(** C10: [customHandler] makes no call on the writer before it fails: with a
    non-empty [err] parameter it returns the writer as it received it, with
    an error, so that all the client sees (status 503, body [bad]) is
    written by the adapter; it writes its body only on the path that returns
    [nil]. *)
Theorem C10_customHandler_fails_before_writing (w : http.ResponseWriter) (r : http.Request) :
  let q := url.Get (url.Query (http.URL r)) "err" in
  (q ≠ EmptyString →
     customHandler w r = (w, Some (errors.New q))
     ∧ ServeHTTP customHandler w r
       = w ++ [http.CallWriteHeader 503; http.CallWrite "bad"]
     ∧ http.status (http.finishRequest (ServeHTTP customHandler [] r)) = 503
     ∧ http.written (http.finishRequest (ServeHTTP customHandler [] r)) = "bad")
  ∧ (q = EmptyString →
     customHandler w r
     = (w ++ [http.CallWrite "A whole bunch of messages and such"], None))
  ∧ ((customHandler w r).1 ≠ w → (customHandler w r).2 = None).
Proof.
  intros q. split; [|split].
  - intros Hq. split; [by apply customHandler_fails|].
    split; [eapply ServeHTTP_error; by apply customHandler_fails|].
    erewrite ServeHTTP_error; [|by apply customHandler_fails]. by vm_compute.
  - apply customHandler_succeeds.
  - intros Hw. destruct (decide (q = EmptyString)) as [Hq|Hq].
    + by rewrite customHandler_succeeds.
    + rewrite customHandler_fails in Hw; done.
Qed.

(** ** Strings *)

Lemma app_cons (a : ascii) (s t : string) : String a s +:+ t = String a (s +:+ t).
Proof. reflexivity. Qed.

Lemma app_empty (t : string) : EmptyString +:+ t = t.
Proof. reflexivity. Qed.

Lemma dropPrefix_app (p s : string) : strings.dropPrefix p (p +:+ s) = Some s.
Proof.
  induction p as [|a p IH]; [done|].
  rewrite app_cons. cbn. by rewrite Ascii.eqb_refl.
Qed.

Lemma string_length_app (s t : string) :
  String.length (s +:+ t) = (String.length s + String.length t)%nat.
Proof.
  induction s as [|a s IH]; [done|].
  rewrite app_cons. cbn. by rewrite IH.
Qed.

Lemma eqb_longer (a : ascii) (p suf : string) :
  String.eqb (String a (p +:+ suf)) suf = false.
Proof.
  apply String.eqb_neq. intros Heq.
  apply (f_equal String.length) in Heq. cbn in Heq. rewrite string_length_app in Heq. lia.
Qed.

Lemma dropSuffix_app (p suf : string) : strings.dropSuffix suf (p +:+ suf) = Some p.
Proof.
  induction p as [|a p IH].
  - rewrite app_empty. destruct suf; cbn; by rewrite ?String.eqb_refl, ?Ascii.eqb_refl.
  - rewrite app_cons.
    cbn [strings.dropSuffix]. rewrite eqb_longer. by rewrite IH.
Qed.

Lemma dropSuffix_Some (suf s p : string) :
  strings.dropSuffix suf s = Some p → s = p +:+ suf.
Proof.
  revert p. induction s as [|a s IH]; intros p.
  - cbn. destruct suf; cbn; [|done]. by intros [= <-].
  - cbn [strings.dropSuffix].
    destruct (String.eqb (String a s) suf) eqn:E.
    + apply String.eqb_eq in E. by intros [= <-].
    + destruct (strings.dropSuffix suf s) as [p'|] eqn:Hd; [|done].
      intros [= <-]. rewrite app_cons. f_equal. by apply IH.
Qed.

(** The last byte of a non-empty string is a slash exactly when the string
    has the suffix [/]. *)
Lemma get_last_slash (a : ascii) (s : string) :
  ∃ c, String.get (String.length s) (String a s) = Some c
       ∧ Ascii.eqb c "/" = strings.HasSuffix (String a s) "/".
Proof.
  revert a. induction s as [|b s IH]; intros a.
  - exists a. split; [done|].
    unfold strings.HasSuffix. cbn.
    destruct (Ascii.eqb a "/"); cbn; done.
  - destruct (IH b) as (c & Hget & Hc). exists c. split; [exact Hget|].
    rewrite Hc. unfold strings.HasSuffix.
    change (strings.dropSuffix "/" (String a (String b s)))
      with (if String.eqb (String a (String b s)) "/" then Some EmptyString
            else String a <$> strings.dropSuffix "/" (String b s)).
    replace (String.eqb (String a (String b s)) "/") with false;
      [|cbn; by destruct (Ascii.eqb a "/")].
    by destruct (strings.dropSuffix "/" (String b s)).
Qed.

Lemma index_last (s : string) :
  s ≠ EmptyString →
  ∃ c, index s (len s - 1) = Ok c ∧ Ascii.eqb c "/" = strings.HasSuffix s "/".
Proof.
  destruct s as [|a s]; [done|]. intros _.
  destruct (get_last_slash a s) as (c & Hget & Hc). exists c. split; [|done].
  unfold index, len. cbn [String.length].
  replace (Z.of_nat (S (String.length s)) - 1) with (Z.of_nat (String.length s)) by lia.
  rewrite Nat2Z.id, Hget.
  rewrite (proj2 (Z.ltb_ge _ _)) by lia.
  rewrite (proj2 (Z.leb_gt _ _)) by lia.
  done.
Qed.

(** ** The static file mount *)

Section Mount.
Context `{!url.Parser} `{!http.Files}.

Lemma FileServer_rejects {R : Type} `{!chi.Router R} (path : string) root (r : R) :
  strings.ContainsAny path "{}*" = true →
  FileServer path root r
  = (Panicked (PanicValue "FileServer does not permit any URL parameters."), r).
Proof. intros Hc. unfold FileServer. by rewrite Hc. Qed.

(** What [FileServer] does with a mount path that passes its check and is
    not empty. *)
Lemma FileServer_accepts {R : Type} `{!chi.Router R} (path : string) root (r : R) :
  strings.ContainsAny path "{}*" = false →
  path ≠ EmptyString →
  FileServer path root r
  = ((if String.eqb path "/" || strings.HasSuffix path "/" then ret tt
      else chi.Get path (http.RedirectHandler (path +:+ "/") 301)) ;;
     chi.Get (normalizedPath path +:+ "*") (serveFiles root)) r.
Proof.
  intros Hc Hne. unfold FileServer, normalizedPath. rewrite Hc.
  destruct (String.eqb path "/") eqn:Eroot; [done|].
  destruct (index_last path Hne) as (c & Hidx & Hslash).
  cbn [negb orb]. unfold bind at 1 2. unfold eval. rewrite Hidx.
  unfold ret at 1. rewrite Hslash.
  destruct (strings.HasSuffix path "/"); cbn [negb]; [done|].
  unfold bind. destruct (chi.Get path _ r) as [[[]|p] r']; done.
Qed.
End Mount.

Lemma containsByte_app (c : ascii) (s t : string) :
  strings.containsByte c (s +:+ t)
  = strings.containsByte c s || strings.containsByte c t.
Proof.
  induction s as [|a s IH]; [done|].
  rewrite app_cons. cbn. rewrite IH. by rewrite orb_assoc.
Qed.

Lemma wildcardLast_no_star (s : string) :
  strings.containsByte "*" s = false → chi.wildcardLast s = true.
Proof.
  induction s as [|a s IH]; [done|].
  cbn [strings.containsByte]. intros [Ha Hs]%orb_false_iff.
  destruct s as [|b s]; [done|].
  change (negb (Ascii.eqb a "*") && chi.wildcardLast (String b s) = true).
  by rewrite Ha, IH.
Qed.

Lemma wildcardLast_star (s : string) :
  strings.containsByte "*" s = false → chi.wildcardLast (s +:+ "*") = true.
Proof.
  induction s as [|a s IH]; [done|].
  cbn [strings.containsByte]. intros [Ha Hs]%orb_false_iff.
  rewrite app_cons.
  destruct (s +:+ "*") as [|b t] eqn:E.
  { destruct s; discriminate E. }
  change (negb (Ascii.eqb a "*") && chi.wildcardLast (String b t) = true).
  by rewrite Ha, IH.
Qed.

Lemma firstByteIs_app (c : ascii) (s t : string) :
  http.firstByteIs c s = true → http.firstByteIs c (s +:+ t) = true.
Proof. by destruct s. Qed.

(** A pattern that begins with a slash and has no star before its end is
    added to the routes of a mux, after those it has. *)
Lemma Mux_Get_registers (pattern : string) (h : http.HandlerFunc) (mx : chi.Mux) :
  http.firstByteIs "/" pattern = true →
  chi.wildcardLast pattern = true →
  chi.Get pattern h mx
  = (Ok tt,
     {| chi.middlewares := chi.middlewares mx; chi.handlerBuilt := true;
        chi.routes := chi.routes mx ++
          [{| chi.routeMethod := "GET"; chi.routePattern := pattern;
              chi.routeHandler := h |}] |}).
Proof.
  intros Hslash Hstar. cbn. unfold chi.Mux_Get, chi.handle.
  by rewrite Hslash, Hstar.
Qed.

(** [http.StripPrefix] on a request whose path starts with the prefix and
    that carries no raw path: the handler sees the rest of the path. *)
Lemma StripPrefix_strips (prefix rest : string) (h : http.HandlerFunc) w r :
  url.Path (http.URL r) = prefix +:+ rest →
  url.RawPath (http.URL r) = EmptyString →
  http.StripPrefix prefix h w r
  = h w {| http.Method := http.Method r;
           http.URL := url.withPath (http.URL r) rest EmptyString;
           http.ctx := http.ctx r |}.
Proof.
  intros Hp Hrp. unfold http.StripPrefix.
  destruct prefix as [|a prefix].
  - rewrite app_empty in Hp. cbn.
    destruct r as [m [sch host p rp q] c]; cbn in *. by subst.
  - cbn [String.eqb]. rewrite Hp, Hrp.
    unfold strings.TrimPrefix. rewrite dropPrefix_app.
    cbn [default strings.dropPrefix]. unfold id.
    replace (len rest <? len (String a prefix +:+ rest)) with true; [done|].
    symmetry. apply Z.ltb_lt. unfold len. rewrite string_length_app. cbn. lia.
Qed.

Section MountValidation.
Context `{!url.Parser} `{!http.Files} `{!middleware.IDs}.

★ ★ ★ ★

WORK INSTRUCTION:
In the listing above, find the line containing "Proof. intros Hc." and the line containing "path ≠ EmptyString →", then retype both and every line between them exactly, with nothing else.

RESPONSE AREA:
Proof. intros Hc. unfold FileServer. by rewrite Hc. Qed.

(** What [FileServer] does with a mount path that passes its check and is
    not empty. *)
Lemma FileServer_accepts {R : Type} `{!chi.Router R} (path : string) root (r : R) :
  strings.ContainsAny path "{}*" = false →
  path ≠ EmptyString →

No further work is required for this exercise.